▸ **What is required**: Write the entries out exactly, with the final line being the one containing "From stdpp Require Import pretty sorting.".

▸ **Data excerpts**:
○ ○ ○ ○ ○

(* ===== verification/ComponentInv.v ===== *)
(** * ComponentInv: the invariant of the bridge component

    The component as a transition system (frames from the radio, turns of the
    loop, the socket of the runtime API, HTTP requests, callbacks of the
    protocol object) and the invariant of its reachable states, built on the
    invariants of the protocol object and of the OTA manager. *)
From stdpp Require Import pretty sorting.
From S2P Require Import Prelude Wire Crypto OtaManager OtaManagerInv ManagerWorld BridgeSession BridgeProtocol BridgeLoop BridgeInv BridgeSafety BridgeRun ProtoMessages WebSocket ApiTransport BridgeComponent EntityText EntityCommand BridgeOta RuntimeEvents RuntimeApi.

(** One client at most; without an authenticated one nothing is requested. *)
Record transport_ok (t : Transport) : Prop := {
  to_connected : authenticated t = true -> connected t = true;
  to_fd : if connected t then 0 <= active_fd t else active_fd t = -1;
  to_pending : authenticated t = false ->
               ota_pending_sequences t = ∅ /\ ota_chunk_request_id t = [] /\ ota_job_id t = []
}.

(** A pending delivery waits for at least one sink. *)
Definition delivery_ok (key : bytes) (d : PendingStateDelivery) : Prop :=
  key = state_delivery_key_ (pd_leaf d) (pd_entity_index d) (pd_message_tx_base d) /\
  Z.land (delivered_sinks d) (required_sinks d) <> required_sinks d.

(** [has]: the component was built with an OTA manager. *)
Record component_ok (has : bool) (b : ESPTreeBridge) : Prop := {
  co_protocol : bridge_ok (protocol_ b);
  co_manager : match ota_manager_ b with
               | Some m => mgr_ok m /\ has = true
               | None => has = false
               end;
  co_queue : (length (pending_rx_frames_ b) <= MAX_PENDING_RX_FRAMES)%nat;
  co_frames : Forall (fun f => bytes_ok (rx_data f)) (pending_rx_frames_ b);
  co_transport : transport_ok (api_proto_ws_ b);
  co_callbacks : ota_transport_callbacks_ b = authenticated (api_proto_ws_ b);
  co_deliveries : map_Forall delivery_ok (pending_state_deliveries_ b);
  co_job : ota_job_state_ b = JOB_IDLE \/ has = true
}.

Definition ok_step {W} (has : bool) (s s' : ESPTreeBridge * W) : Prop :=
  component_ok has s.1 -> component_ok has s'.1.
#[export] Instance ok_step_preorder {W} has : PreOrder (@ok_step W has).
Proof. split; unfold ok_step; [by intros s|auto]. Qed.

(** A step of the transport that does not touch the authentication. *)
Definition same_auth {W} (s s' : Transport * W) : Prop :=
  transport_ok s.1 -> transport_ok s'.1 /\ authenticated s'.1 = authenticated s.1.
#[export] Instance same_auth_preorder {W} : PreOrder (@same_auth W).
Proof.
  split; unfold same_auth; [by intros s|]. intros s1 s2 s3 H12 H23 H.
  destruct (H12 H) as [H2 <-]. by apply H23.
Qed.

Create HintDb component discriminated.

(** ** The transport *)
Section transport.
Context {W : Type} `{!BridgeEnv W} `{!SocketEnv W}.
Abbreviation steady m := (keeps (same_auth (W := W)) m).

Lemma steady_this : steady this_transport.
Proof. by intros s Hs. Qed.
Lemma steady_write fd data : steady (write fd data).
Proof. intros s Hs. unfold write. by destruct (send_exact fd data s.2). Qed.
Lemma steady_set f : (forall t, transport_ok t -> transport_ok (f t) /\ authenticated (f t) = authenticated t) ->
  steady (set_transport f).
Proof. intros Hf [t w] Ht. exact (Hf t Ht). Qed.
#[local] Hint Resolve steady_this steady_write : component.
Ltac steady_go := keeps_go ltac:(solve [eauto with component nocore]).

Lemma steady_send_frame opcode payload : steady (send_frame opcode payload).
Proof. unfold send_frame. steady_go. Qed.
#[local] Hint Resolve steady_send_frame : component.
Lemma steady_send_binary payload : steady (send_binary payload).
Proof. unfold send_binary. steady_go. Qed.
#[local] Hint Resolve steady_send_binary : component.
Lemma steady_send_error request_id code msg : steady (send_error request_id code msg).
Proof. apply steady_send_binary. Qed.
Lemma steady_challenge mac : steady (send_auth_challenge mac).
Proof. unfold send_auth_challenge. steady_go. Qed.

(** What an authenticated client may set. *)
Lemma steady_authenticated f (m : M (Transport * W) unit) :
  (forall t, transport_ok t -> authenticated t = true ->
     transport_ok (f t) /\ authenticated (f t) = authenticated t) -> steady m ->
  steady (t ← this_transport; when (has_authenticated_client t) (set_transport f;; m)).
Proof.
  intros Hf Hm [t w] Ht. unfold mbind, M_bind, this_transport, gets, when. cbn.
  destruct (has_authenticated_client t) eqn:Hc; [|done].
  unfold has_authenticated_client in Hc. zprop. cbn.
  destruct (Hf t Ht ltac:(done)) as [Hok Ha]. destruct (Hm (f t, w) Hok) as [Hok2 Ha2].
  split; [done|]. by rewrite Ha2.
Qed.
Lemma steady_accepted r j m a b c : steady (on_ota_accepted r j m a b c).
Proof.
  apply steady_authenticated; [|steady_go]. intros t [] Ha. unfold upd. split; [|done].
  constructor; cbn; auto. by rewrite Ha.
Qed.
Lemma steady_chunk_request j r l a b c d e f g : steady (on_ota_chunk_request j r l a b c d e f g).
Proof.
  apply steady_authenticated; [|steady_go]. intros t [] Ha. unfold upd. split; [|done].
  constructor; cbn; auto. by rewrite Ha.
Qed.
Lemma steady_status j s a b c d : steady (on_ota_status j s a b c d).
Proof. unfold on_ota_status, emit. steady_go. Qed.
Lemma steady_take q : steady (set_transport (take_sequence q)).
Proof.
  apply steady_set. intros t [? ? Hp]. unfold take_sequence, upd. case_bool_decide; (split; [|done]);
      constructor; cbn in *; auto; intros Ha; destruct (Hp Ha) as (-> & Hr & Hj); rewrite ?Hr, ?Hj;
    (split_and!; [clear; set_solver|done..]).
Qed.
Lemma steady_heartbeat now : steady (set_transport (fun t => t <| last_heartbeat_ms := now |>)).
Proof. apply steady_set. intros t []. unfold upd. split; [|done]. constructor; cbn; auto. Qed.
Lemma steady_claim fd : 0 <= fd -> steady (claim_slot fd).
Proof.
  intros Hfd [t w] Ht. unfold claim_slot, mbind, M_bind, this_transport, gets. cbn.
  destruct (connected t) eqn:Hc; [done|]. cbn. destruct (fill_random_bytes 16 w) as [nonce w']. cbn.
  assert (authenticated t = false) as Ha.
  { destruct (authenticated t) eqn:Ha; [|done]. by rewrite (to_connected t Ht Ha) in Hc. }
  unfold upd. split; [|by rewrite Ha]. destruct Ht. constructor; cbn; auto.
Qed.
(** Without an authenticated client. *)
Lemma steady_close (s : Transport * W) : authenticated s.1 = false -> same_auth s (close_client s).2.
Proof.
  intros Ha Ht. unfold close_client.
  assert (transport_ok (s.1 <| connected := false |> <| authenticated := false |> <| active_fd := -1 |>) /\
    authenticated (s.1 <| connected := false |> <| authenticated := false |> <| active_fd := -1 |>) =
    authenticated s.1) as Hs'.
  { unfold upd. split; [|by rewrite Ha]. destruct Ht. constructor; cbn; auto. }
  unfold mbind, M_bind, this_transport, set_transport, gets, modify, when. cbn.
  destruct (0 <=? active_fd s.1); [|exact Hs'].
  pose proof (steady_send_frame 8 [] (s.1 <| connected := false |> <| authenticated := false |>
    <| active_fd := -1 |>, s.2) (proj1 Hs')) as [H1 H2].
  destruct (send_frame 8 [] _) as [ok s'] eqn:E. cbn in *. split; [done|]. rewrite H2. apply Hs'.
Qed.
End transport.
#[export] Hint Resolve steady_this steady_write steady_send_frame steady_send_binary steady_send_error
  steady_challenge steady_accepted steady_chunk_request steady_status steady_take steady_heartbeat
  steady_claim : component.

○ ○ ○ ○ ○

▸ **Solved exercise**:
(* ===== verification/ComponentInv.v ===== *)
(** * ComponentInv: the invariant of the bridge component

    The component as a transition system (frames from the radio, turns of the
    loop, the socket of the runtime API, HTTP requests, callbacks of the
    protocol object) and the invariant of its reachable states, built on the
    invariants of the protocol object and of the OTA manager. *)
From stdpp Require Import pretty sorting.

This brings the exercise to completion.